## Task details:
If a line of the data below contains the string "Import", copy it into your answer.

Stored data
(** * clipper-glyco: ring conformation, bonding and sanity checks of sugars

    A shallow embedding of [src/clipper-glyco.cpp] (class [MSugar]).

    The C++ code computes in [clipper::ftype] (double precision).  Every
    finite double is a rational number, so the parts of the code that only
    compare and branch are embedded over [Q], where they stay executable.
    The Cremer-Pople analysis calls [sqrt], [sin], [cos] and [acos]; it is
    embedded over the real numbers [R] at the end of the file. *)

From Stdlib Require Import QArith Bool List String Ascii ZArith Lia Lqa.
From Stdlib Require Import Reals Lra Psatz.
From Stdlib Require Import Permutation Sorted.
Import ListNotations.

Open Scope Q_scope.

(** ** Comparisons of the C++ [double] values *)

(** [a < b] and [a > b] of the C++ source, as booleans over [Q]. *)
Definition Qltb (a b : Q) : bool := negb (Qle_bool b a).
Definition Qgtb (a b : Q) : bool := negb (Qle_bool a b).
Definition Qleb (a b : Q) : bool := Qle_bool a b.
Definition Qgeb (a b : Q) : bool := Qle_bool b a.

Lemma Qltb_lt (a b : Q) : Qltb a b = true <-> a < b.
Proof.
  unfold Qltb. rewrite negb_true_iff.
  split; intro H.
  - apply Qnot_le_lt. intro Hle. apply Qle_bool_iff in Hle. congruence.
  - destruct (Qle_bool b a) eqn:E; [|reflexivity].
    apply Qle_bool_iff in E. exfalso. apply (Qlt_not_le a b); assumption.
Qed.

Lemma Qgtb_lt (a b : Q) : Qgtb a b = true <-> b < a.
Proof. unfold Qgtb. apply (Qltb_lt b a). Qed.

Lemma Qleb_le (a b : Q) : Qleb a b = true <-> a <= b.
Proof. unfold Qleb. apply Qle_bool_iff. Qed.

Lemma Qgeb_le (a b : Q) : Qgeb a b = true <-> b <= a.
Proof. unfold Qgeb. apply Qle_bool_iff. Qed.

Lemma Qltb_false (a b : Q) : Qltb a b = false <-> b <= a.
Proof.
  unfold Qltb. rewrite negb_false_iff. apply Qle_bool_iff.
Qed.

Lemma Qgtb_false (a b : Q) : Qgtb a b = false <-> a <= b.
Proof. unfold Qgtb. rewrite negb_false_iff. apply Qle_bool_iff. Qed.

Lemma Qgeb_false (a b : Q) : Qgeb a b = false <-> a < b.
Proof.
  unfold Qgeb. split; intro H.
  - apply Qnot_le_lt. intro Hle. apply Qle_bool_iff in Hle. congruence.
  - destruct (Qle_bool b a) eqn:E; [|reflexivity].
    apply Qle_bool_iff in E. exfalso. apply (Qlt_not_le a b); assumption.
Qed.

Lemma Qleb_false (a b : Q) : Qleb a b = false <-> b < a.
Proof.
  unfold Qleb. split; intro H.
  - apply Qnot_le_lt. intro Hle. apply Qle_bool_iff in Hle. congruence.
  - destruct (Qle_bool a b) eqn:E; [|reflexivity].
    apply Qle_bool_iff in E. exfalso. apply (Qlt_not_le b a); assumption.
Qed.

(** Turns every boolean comparison in the context and the goal into its
    proposition, ready for [lra]. *)
Ltac qcmp :=
  repeat match goal with
  | H : Qltb _ _ = true |- _ => apply Qltb_lt in H
  | H : Qltb _ _ = false |- _ => apply Qltb_false in H
  | H : Qgtb _ _ = true |- _ => apply Qgtb_lt in H
  | H : Qgtb _ _ = false |- _ => apply Qgtb_false in H
  | H : Qleb _ _ = true |- _ => apply Qleb_le in H
  | H : Qleb _ _ = false |- _ => apply Qleb_false in H
  | H : Qgeb _ _ = true |- _ => apply Qgeb_le in H
  | H : Qgeb _ _ = false |- _ => apply Qgeb_false in H
  end.

(** ** Conformation Classifier *)

(** Modelled from the spec: the header [clipper-glyco.h], which gives the
    [conf_pyranose_*] and [conf_furanose_*] constants their [int] values, is
    not among the sources.  Each constant named in [clipper-glyco.cpp] is a
    label of its own; [conf_unset] is the value [0] both classifiers
    initialise [confCode] with. *)
Inductive conformation : Set :=
  | conf_unset
  | conf_pyranose_4C1 | conf_pyranose_1C4
  | conf_pyranose_OH1 | conf_pyranose_E1 | conf_pyranose_2H1
  | conf_pyranose_2E | conf_pyranose_2H3 | conf_pyranose_E3
  | conf_pyranose_4H3 | conf_pyranose_4E | conf_pyranose_4H5
  | conf_pyranose_E5 | conf_pyranose_OH5 | conf_pyranose_OE
  | conf_pyranose_3S1 | conf_pyranose_B14 | conf_pyranose_5S1
  | conf_pyranose_25B | conf_pyranose_2SO | conf_pyranose_B3O
  | conf_pyranose_1S3 | conf_pyranose_14B | conf_pyranose_1S5
  | conf_pyranose_B25 | conf_pyranose_OS2 | conf_pyranose_3OB
  | conf_pyranose_3H4 | conf_pyranose_E4 | conf_pyranose_5H4
  | conf_pyranose_5E | conf_pyranose_5HO | conf_pyranose_EO
  | conf_pyranose_1HO | conf_pyranose_1E | conf_pyranose_1H2
  | conf_pyranose_E2 | conf_pyranose_3H2 | conf_pyranose_3E
  | conf_furanose_3T2 | conf_furanose_3EV | conf_furanose_3T4
  | conf_furanose_4EV | conf_furanose_OT4 | conf_furanose_OEV
  | conf_furanose_OT1 | conf_furanose_EV1 | conf_furanose_2T1
  | conf_furanose_2EV | conf_furanose_2T3 | conf_furanose_EV3
  | conf_furanose_4T3 | conf_furanose_4TO | conf_furanose_EVO
  | conf_furanose_1TO | conf_furanose_1EV | conf_furanose_1T2.


(** The twelve [phi] sectors of one [theta] band of [conformationPyranose]:
    an [if]/[else if] chain whose last test is the wraparound sector.  [c0]
    is the value [confCode] holds before the chain. *)
Definition phi_sector (phi : Q) (c0 c1 c2 c3 c4 c5 c6 c7 c8 c9 c10 c11 c12 : conformation)
  : conformation :=
  if Qgtb phi 15 && Qleb phi 45 then c1
  else if Qgtb phi 45 && Qleb phi 75 then c2
  else if Qgtb phi 75 && Qleb phi 105 then c3
  else if Qgtb phi 105 && Qleb phi 135 then c4
  else if Qgtb phi 135 && Qleb phi 165 then c5
  else if Qgtb phi 165 && Qleb phi 195 then c6
  else if Qgtb phi 195 && Qleb phi 225 then c7
  else if Qgtb phi 225 && Qleb phi 255 then c8
  else if Qgtb phi 255 && Qleb phi 285 then c9
  else if Qgtb phi 285 && Qleb phi 315 then c10
  else if Qgtb phi 315 && Qleb phi 345 then c11
  else if Qgtb phi 345 || Qleb phi 15 then c12
  else c0.

Definition conformationPyranose (phi theta : Q) : conformation :=
  let confCode := conf_unset in
  if Qleb theta 22.5 then conf_pyranose_4C1
  else if Qgtb theta 22.5 && Qleb theta 67.5 then
    phi_sector phi confCode
      conf_pyranose_OH1 conf_pyranose_E1 conf_pyranose_2H1 conf_pyranose_2E
      conf_pyranose_2H3 conf_pyranose_E3 conf_pyranose_4H3 conf_pyranose_4E
      conf_pyranose_4H5 conf_pyranose_E5 conf_pyranose_OH5 conf_pyranose_OE
  else if Qgtb theta 67.5 && Qleb theta 112.5 then
    phi_sector phi confCode
      conf_pyranose_3S1 conf_pyranose_B14 conf_pyranose_5S1 conf_pyranose_25B
      conf_pyranose_2SO conf_pyranose_B3O conf_pyranose_1S3 conf_pyranose_14B
      conf_pyranose_1S5 conf_pyranose_B25 conf_pyranose_OS2 conf_pyranose_3OB
  else if Qgtb theta 112.5 && Qleb theta 157.5 then
    phi_sector phi confCode
      conf_pyranose_3H4 conf_pyranose_E4 conf_pyranose_5H4 conf_pyranose_5E
      conf_pyranose_5HO conf_pyranose_EO conf_pyranose_1HO conf_pyranose_1E
      conf_pyranose_1H2 conf_pyranose_E2 conf_pyranose_3H2 conf_pyranose_3E
  else if Qgeb theta 157.5 then conf_pyranose_1C4
  else confCode.

(** The parameter is called [theta] in the source; the constructor passes the
    furanose phase angle.  Both bounds of every sector are strict. *)
Definition conformationFuranose (theta : Q) : conformation :=
  let confCode := conf_unset in
  if Qgtb theta 175.5 || Qltb theta 4.5 then conf_furanose_3T2
  else if Qgtb theta 4.5 && Qltb theta 13.5 then conf_furanose_3EV
  else if Qgtb theta 13.5 && Qltb theta 22.5 then conf_furanose_3T4
  else if Qgtb theta 22.5 && Qltb theta 31.5 then conf_furanose_4EV
  else if Qgtb theta 31.5 && Qltb theta 40.5 then conf_furanose_OT4
  else if Qgtb theta 40.5 && Qltb theta 49.5 then conf_furanose_OEV
  else if Qgtb theta 49.5 && Qltb theta 58.5 then conf_furanose_OT1
  else if Qgtb theta 58.5 && Qltb theta 67.5 then conf_furanose_EV1
  else if Qgtb theta 67.5 && Qltb theta 76.5 then conf_furanose_2T1
  else if Qgtb theta 76.5 && Qltb theta 85.5 then conf_furanose_2EV
  else if Qgtb theta 85.5 && Qltb theta 94.5 then conf_furanose_2T3
  else if Qgtb theta 94.5 && Qltb theta 103.5 then conf_furanose_EV3
  else if Qgtb theta 103.5 && Qltb theta 112.5 then conf_furanose_4T3
  else if Qgtb theta 112.5 && Qltb theta 121.5 then conf_furanose_4EV
  else if Qgtb theta 121.5 && Qltb theta 130.5 then conf_furanose_4TO
  else if Qgtb theta 130.5 && Qltb theta 139.5 then conf_furanose_EVO
  else if Qgtb theta 139.5 && Qltb theta 148.5 then conf_furanose_1TO
  else if Qgtb theta 148.5 && Qltb theta 157.5 then conf_furanose_1EV
  else if Qgtb theta 157.5 && Qltb theta 166.5 then conf_furanose_1T2
  else if Qgtb theta 166.5 && Qltb theta 175.5 then conf_furanose_2EV
  else confCode.





(** The sector boundaries of [conformationFuranose]: 4.5 + 9k, k = 0..19. *)
Definition furanose_boundaries : list Q :=
  [ 4.5; 13.5; 22.5; 31.5; 40.5; 49.5; 58.5; 67.5; 76.5; 85.5;
    94.5; 103.5; 112.5; 121.5; 130.5; 139.5; 148.5; 157.5; 166.5; 175.5 ].







(** *** The classifier's sectors *)

Lemma open_closed_true (a lo hi : Q) :
  Qgtb a lo && Qleb a hi = true <-> lo < a /\ a <= hi.
Proof. rewrite andb_true_iff, Qgtb_lt, Qleb_le. tauto. Qed.

Lemma open_closed_false (a lo hi : Q) :
  Qgtb a lo && Qleb a hi = false <-> a <= lo \/ hi < a.
Proof. rewrite andb_false_iff, Qgtb_false, Qleb_false. tauto. Qed.

Lemma open_open_true (a lo hi : Q) :
  Qgtb a lo && Qltb a hi = true <-> lo < a /\ a < hi.
Proof. rewrite andb_true_iff, Qgtb_lt, Qltb_lt. tauto. Qed.

Lemma open_open_false (a lo hi : Q) :
  Qgtb a lo && Qltb a hi = false <-> a <= lo \/ hi <= a.
Proof. rewrite andb_false_iff, Qgtb_false, Qltb_false. tauto. Qed.

Lemma wrap_closed_true (a lo hi : Q) :
  Qgtb a hi || Qleb a lo = true <-> hi < a \/ a <= lo.
Proof. rewrite orb_true_iff, Qgtb_lt, Qleb_le. tauto. Qed.

Lemma wrap_closed_false (a lo hi : Q) :
  Qgtb a hi || Qleb a lo = false <-> a <= hi /\ lo < a.
Proof. rewrite orb_false_iff, Qgtb_false, Qleb_false. tauto. Qed.

Lemma wrap_open_true (a lo hi : Q) :
  Qgtb a hi || Qltb a lo = true <-> hi < a \/ a < lo.
Proof. rewrite orb_true_iff, Qgtb_lt, Qltb_lt. tauto. Qed.

Lemma wrap_open_false (a lo hi : Q) :
  Qgtb a hi || Qltb a lo = false <-> a <= hi /\ lo <= a.
Proof. rewrite orb_false_iff, Qgtb_false, Qltb_false. tauto. Qed.

(** Reads the outcome [E] of one test of a sector chain as inequalities,
    without splitting the goal. *)
Ltac sector_hyp E :=
  first [ apply open_closed_true in E | apply open_closed_false in E
        | apply open_open_true in E | apply open_open_false in E
        | apply wrap_closed_true in E | apply wrap_closed_false in E
        | apply wrap_open_true in E | apply wrap_open_false in E
        | apply Qleb_le in E | apply Qleb_false in E
        | apply Qgeb_le in E | apply Qgeb_false in E
        | apply Qltb_lt in E | apply Qltb_false in E ].

(** Walks down an [if]/[else if] chain: the branch taken is closed by [tac],
    a branch excluded by the inequalities at hand by [lra]. *)
Ltac sector_chain tac :=
  repeat match goal with
  | |- context [if ?b then _ else _] =>
      let E := fresh "E" in
      destruct b eqn:E; sector_hyp E;
      [ first [ solve [tac] | exfalso; lra ] | ]
  end.







Lemma conformationPyranose_chairs (phi theta : Q) :
  (theta <= 22.5 -> conformationPyranose phi theta = conf_pyranose_4C1) /\
  (157.5 < theta -> conformationPyranose phi theta = conf_pyranose_1C4).
Proof.
  split; intros H; unfold conformationPyranose;
    sector_chain ltac:(reflexivity); exfalso; lra.
Qed.









(** Every boundary between two furanose sectors, 4.5 + 9k for
    k = 0..19, falls through the whole chain: [confCode] keeps its initial
    value 0. *)
Lemma conformationFuranose_boundary_unset :
  map conformationFuranose furanose_boundaries = repeat conf_unset 20.
Proof. vm_compute. reflexivity. Qed.

(** The same boundaries, offered to the pyranose classifier as [theta] or
    (with a band selected) as [phi], all receive a label. *)
Example conformationPyranose_boundaries :
  map (fun t => conformationPyranose 0 t) [22.5; 67.5; 112.5; 157.5]
  = [conf_pyranose_4C1; conf_pyranose_OE; conf_pyranose_3OB; conf_pyranose_3E] /\
  map (fun p => conformationPyranose p 45) [15; 45; 345]
  = [conf_pyranose_OE; conf_pyranose_OH1; conf_pyranose_OH5].
Proof. split; vm_compute; reflexivity. Qed.

(** Spec example: theta about 5 degrees classifies as 4C1 whatever phi is. *)
Example chair_regardless_of_phi (phi : Q) :
  conformationPyranose phi 5 = conf_pyranose_4C1.
Proof. apply conformationPyranose_chairs. lra. Qed.




(** ** Atoms and distances *)

(** [clipper::Coord_orth]: orthogonal coordinates in Angstrom. *)
Record Coord_orth : Set := mkCoord { cx : Q; cy : Q; cz : Q }.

## Task result:
From Stdlib Require Import QArith Bool List String Ascii ZArith Lia Lqa.
From Stdlib Require Import Reals Lra Psatz.
From Stdlib Require Import Permutation Sorted.
Import ListNotations.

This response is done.